NLP stands for natural language processing and refers to the ability of
computers to understand human language.
The introduction of NLP has made programming languages more accessible to
non-technical individuals.
NLP can be applied in domains like search engines, online shopping,
chatbots, and voice assistants.
NLP for programmers not only simplifies the process of writing programs by
enabling them to write code in natural language but also increases the speed at
which they can write code. For example, complex text parsing tasks can now be
completed by writing a few lines of code with the help of NLP libraries instead
of spending hours on designing complicated regular expressions which are not
easy to comprehend even for programmers.
Related post : https://blog.botika.online/kenal-lebih-dekat-dengan-chatbot-bahasa-indonesia/
What is the Difference Between NLP and Machine Learning?
Machine learning is a subset of artificial intelligence, which is a field of
computer science/mathematics.
Machine Learning is a form of data analysis that enables a computer program
to automatically gain insight from data and make predictions without being
explicitly programmed to do so. Machine Learning has been applied to many
areas, from self-driving cars to medical diagnosis, but it’s most often
associated with predictive analytics.
Mastering Natural Language Processing with Python
Python is one of the most popular programming languages with many data
scientists and entrepreneurs who use it for data science and machine learning.

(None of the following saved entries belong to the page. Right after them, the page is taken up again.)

(** *** [array_split] cuts the list into contiguous, order-preserving pieces *)

Lemma slices_concat {A} (ary : list A) (szs : list nat) (d : nat) :
  concat ((λ i, slice ary (nth i (d :: cumsum_from d szs) 0)
                          (nth (i + 1) (d :: cumsum_from d szs) 0))
            <$> seq 0 (length szs))
  = take (sum_list szs) (drop d ary).
Proof.
  revert d. induction szs as [|s szs IH]; intros d; [reflexivity|].
  cbn [length]. rewrite <- cons_seq, <- fmap_S_seq.
  rewrite fmap_cons, <- list_fmap_compose. unfold compose.
  cbn [concat cumsum_from sum_list_with].
  cbn [nth Nat.add]. specialize (IH (d + s)). cbn [nth Nat.add] in IH.
  rewrite IH. unfold slice, id. replace (d + s - d) with s by lia.
  rewrite <- drop_drop. apply take_take_drop.
Qed.

Lemma slices_nonempty {A} (ary : list A) (szs : list nat) (d : nat) :
  Forall (λ s, 1 ≤ s) szs →
  d + sum_list szs ≤ length ary →
  Forall (λ p, p ≠ [])
    ((λ i, slice ary (nth i (d :: cumsum_from d szs) 0)
                     (nth (i + 1) (d :: cumsum_from d szs) 0))
       <$> seq 0 (length szs)).
Proof.
  revert d. induction szs as [|s szs IH]; intros d Hpos Hlen; [constructor|].
  apply Forall_cons in Hpos as [Hs Hpos].
  cbn [length]. rewrite <- cons_seq, <- fmap_S_seq.
  rewrite fmap_cons, <- list_fmap_compose. unfold compose.
  cbn [cumsum_from sum_list_with] in *.
  cbn [nth Nat.add]. change (d + (s + sum_list szs) ≤ length ary) in Hlen.
  constructor.
  - unfold slice. replace (d + s - d) with s by lia.
    intros E. apply (f_equal length) in E.
    rewrite length_take, length_drop in E. cbn [length] in E. lia.
  - specialize (IH (d + s) Hpos ltac:(lia)). cbn [nth Nat.add] in IH. exact IH.
Qed.

Lemma section_sizes_sum N P :
  1 ≤ P →
  sum_list (replicate (N mod P) (N / P + 1) ++ replicate (P - N mod P) (N / P)) = N.
Proof.
  intros HP. rewrite sum_list_with_app, !sum_list_replicate.
  pose proof (Nat.div_mod_eq N P) as E.
  pose proof (Nat.mod_upper_bound N P ltac:(lia)) as B.
  nia.
Qed.

Lemma section_sizes_length N P :
  1 ≤ P →
  length (replicate (N mod P) (N / P + 1) ++ replicate (P - N mod P) (N / P)) = P.
Proof.
  intros HP. rewrite length_app, !length_replicate.
  pose proof (Nat.mod_upper_bound N P ltac:(lia)). lia.
Qed.

Lemma array_split_raises {A} (ary : list A) : array_split ary 0 = Raise ValueError.
Proof. reflexivity. Qed.

Lemma array_split_Ok {A} (ary : list A) P :
  1 ≤ P → ∃ parts, array_split ary P = Ok parts.
Proof.
  intros HP. unfold array_split.
  destruct (Nat.leb_spec P 0); [lia|]. eexists. reflexivity.
Qed.

Lemma array_split_inv {A} (ary : list A) P parts :
  array_split ary P = Ok parts →
  1 ≤ P ∧ length parts = P ∧ concat parts = ary.
Proof.
  unfold array_split. destruct (Nat.leb_spec P 0) as [|HP]; [discriminate|].
  intros E. apply Ok_inj in E. subst parts. split; [lia|]. split.
  - rewrite length_fmap, length_seq. reflexivity.
  - unfold cumsum. cbn [cumsum_from]. change (0 + 0) with 0.
    pose proof (slices_concat ary
      (replicate (length ary mod P) (length ary / P + 1)
         ++ replicate (P - length ary mod P) (length ary / P)) 0) as E.
    rewrite section_sizes_length, section_sizes_sum in E by exact HP.
    rewrite E, drop_0. apply firstn_all.
Qed.

Lemma array_split_nonempty {A} (ary : list A) P parts :
  array_split ary P = Ok parts →
  P ≤ length ary →
  Forall (λ p, p ≠ []) parts.
Proof.
  unfold array_split. destruct (Nat.leb_spec P 0) as [|HP]; [discriminate|].
  intros E Hle. apply Ok_inj in E. subst parts.
  unfold cumsum. cbn [cumsum_from]. change (0 + 0) with 0.
  pose proof (slices_nonempty ary
    (replicate (length ary mod P) (length ary / P + 1)
       ++ replicate (P - length ary mod P) (length ary / P)) 0) as E.
  rewrite section_sizes_length in E by exact HP. apply E.
  - assert (1 ≤ length ary / P) as Hq
      by (apply Nat.div_le_lower_bound; lia).
    apply Forall_app. split; apply Forall_replicate; lia.
  - rewrite section_sizes_sum by exact HP. lia.
Qed.

Example array_split_7_3 :
  array_split [1; 2; 3; 4; 5; 6; 7] 3 = Ok [[1; 2; 3]; [4; 5]; [6; 7]].
Proof. reflexivity. Qed.

End PartitionerFacts.

(** ** The row of an example *)

Section Rows.
Context `{Draco}.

This article will show you how to dive deep into Natural Language Processing
(NLP) with Python, exploring the most important libraries for this task, so you
can start applying NLP to your own projects!
For many decades, NLP has been considered as a difficult skill to learn.

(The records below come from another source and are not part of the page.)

Lemma applyBionicReading_runs settings text :
  isBionicReading settings = true ->
  omap child_run (applyBionicReading settings text) = bionic_spec text.
Proof.
  intros Hb. unfold applyBionicReading, bionic_spec. rewrite Hb. simpl.
  rewrite <- split_ws_runs. apply (omap_imap_bionic _ (fun i => i)).
Qed.

(** C5. With bionic reading on, what [applyBionicReading] shows is: the
    input cut into its maximal runs of white space and of other
    characters (the runs, concatenated, are the input), every run of
    white space unchanged at its place, and every other run of length L
    as its first B characters emphasized and its other L - B characters
    de-emphasized, with B = 1 for L <= 3, B = 2 for 3 < L <= 5 and B the
    ceiling of 0.4 L for L > 5. The fragments made from the empty parts
    that the split puts before a leading and after a trailing white space
    show nothing. *)
Theorem C5_bionic_transform :
  (forall settings text,
      isBionicReading settings = true ->
      omap child_run (applyBionicReading settings text) = bionic_spec text) /\
  (forall text,
      concat (List.map snd (group_runs text)) = text /\
      maximal_runs (group_runs text)) /\
  (forall r, 1 <= len r ->
      let B := bold_length_spec (len r) in
      len (take (Z.to_nat B) r) = B /\
      len (drop (Z.to_nat B) r) = len r - B /\
      take (Z.to_nat B) r ++ drop (Z.to_nat B) r = r) /\
  (forall L,
      (L <= 3 -> bold_length_spec L = 1) /\
      (3 < L <= 5 -> bold_length_spec L = 2) /\
      (5 < L -> 4 * L <= 10 * bold_length_spec L < 4 * L + 10)) /\
  applyBionicReading bionic_on (lit "I") = [Fragment 0 (lit "I") (lit "")] /\
  applyBionicReading bionic_on (lit "cat")
  = [Fragment 0 (lit "c") (lit "at")] /\
  applyBionicReading bionic_on (lit "hello")
  = [Fragment 0 (lit "he") (lit "llo")] /\
  applyBionicReading bionic_on (lit "reading")
  = [Fragment 0 (lit "rea") (lit "ding")] /\
  applyBionicReading bionic_on (lit "a cat  reads")
  = [Fragment 0 (lit "a") (lit ""); Text (lit " ");
     Fragment 2 (lit "c") (lit "at"); Text (lit "  ");
     Fragment 4 (lit "re") (lit "ads")].
Proof.
  split; [exact applyBionicReading_runs|].
  split; [intros text; split; [apply group_runs_concat|apply group_runs_maximal]|].
  split; [|split; [|by vm_compute]].
  - intros r Hr B. subst B. rewrite <- boldLength_spec by done.
    pose proof (boldLength_bounds _ Hr) as HB. unfold len in *.
    rewrite length_take, length_drop, take_drop.
    split; [lia|split; [lia|done]].
  - intros L. unfold bold_length_spec. rewrite ceil_0_4_spec. unfold ceil_0_4.
    destruct (Z.leb_spec L 3); [lia|]. destruct (Z.leb_spec L 5); [lia|].
    split; [lia|split; [lia|]]. intros _. Z.div_mod_to_equations. lia.
Qed.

Nowadays, thanks to the advancements in computer science and machine learning
technology, there are more options for NLP enthusiasts than ever before.
## Section Topic: Top 10 Machine Learning Algorithms
Section keywords: Machine Learning Algorithms, K Nearest Neighbors algorithm,
Decision Tree algorithm
Introduction: There are many algorithms that I could mention here but I am
bound by word count so
Conclusion
The NLP field is rapidly growing and evolving. There are a number of various
programming languages that can be used to train and build NLP models. We
recommend Python since it is the easiest language for beginners to get started
with, and help you start exploring other languages such as Java later on.